(Stored data)
::::::::

(** Also: the initial stack frame of a new task is built 16 KiB above the single frame
    allocated for its stack: the entry point is stored in the third frame after it,
    which need not belong to the task. *)
Theorem task_create_stack_outside (k : kernel) (entry cur : Z) (l : list Z) (c : task_struct)
    (W : wf k (cur :: l)) (Hc : tasks k !! cur = Some c) (r : Z) (k' : kernel)
    (Hr : task_create entry k = Some (r, k')) (Hnz : r <> 0) :
  exists a st, (exists k1 k2, k_alloc k = Some (a, k1) /\ k_alloc k1 = Some (st, k2)) /\
    st mod 4096 = 0 /\
    rd (m_mem (h_mach (k_heap k'))) (st + 16376) = entry /\
    (st + 16376) / 4096 = st / 4096 + 3.
Proof.
  pose proof (chain_head _ _ _ W) as Hcur.
  destruct (k_alloc_fresh k (w_pmm _ _ W)) as (a & k1 & Ha & Hw1 & T1 & C1 & _ & _ & _ & A1).
  destruct (k_alloc_fresh k1 Hw1) as (st & k2 & Hst & Hw2 & T2 & C2 & _ & _ & _ & A2).
  unfold task_create in Hr. rewrite Ha in Hr. cbn [mbind option_bind] in Hr.
  rewrite Hst in Hr. cbn [mbind option_bind] in Hr.
  unfold istrue in Hr. destruct (Z.eqb_spec a 0) as [-> | Ha0]; cbn [negb orb] in Hr;
    [injection Hr as <- _; done |].
  destruct (Z.eqb_spec st 0) as [-> | Hs0]; cbn [negb orb] in Hr; [injection Hr as <- _; done |].
  destruct A2 as [| (Hs1 & Hs2 & _)]; [done |]. change (2 ^ 52) with 4503599627370496 in Hs1.
  exists a, st. split; [by exists k1, k2 |]. split; [done |]. split; [| lia].
  rewrite (u64_id (st + TASK_STACK_SIZE)) in Hr by (unfold TASK_STACK_SIZE; lia).
  set (top := st + TASK_STACK_SIZE - 8) in *.
  replace (st + 16376) with top by (unfold top, TASK_STACK_SIZE; lia).
  destruct (k_write_loop 6 1 (fun j => top - 8 * j) (k_write top entry k2)) as (E1 & E2 & E3 & E4 & E5).
  set (k3 := loop 6 1 _ _) in *. clearbody k3.
  assert (rd (m_mem (h_mach (k_heap k3))) top = entry) as Hrd.
  { rewrite E5 by (intros; lia). cbn [k_write k_heap set_heap set_mach h_mach m_mem with_mem].
    by rewrite rd_wr, Z.eqb_refl. }
  rewrite <- Hrd. f_equal.
  destruct (if negb (g_current k3 =? 0) then _ else _) as [pp |]; [| done].
  cbn [mbind option_bind set_next_pid g_current tasks] in Hr.
  destruct (g_current k3 =? 0); [injection Hr as _ <-; done |].
  destruct (tasks k3 !! g_current k3); [| done]. injection Hr as _ <-. done.
Qed.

::::::::

REQUIRED WORK: The required output is the line containing "destruct (tasks k3" through the last line of the records above, each copied exactly and nothing more.

TASK SOLUTION:
  destruct (tasks k3 !! g_current k3); [| done]. injection Hr as _ <-. done.
Qed.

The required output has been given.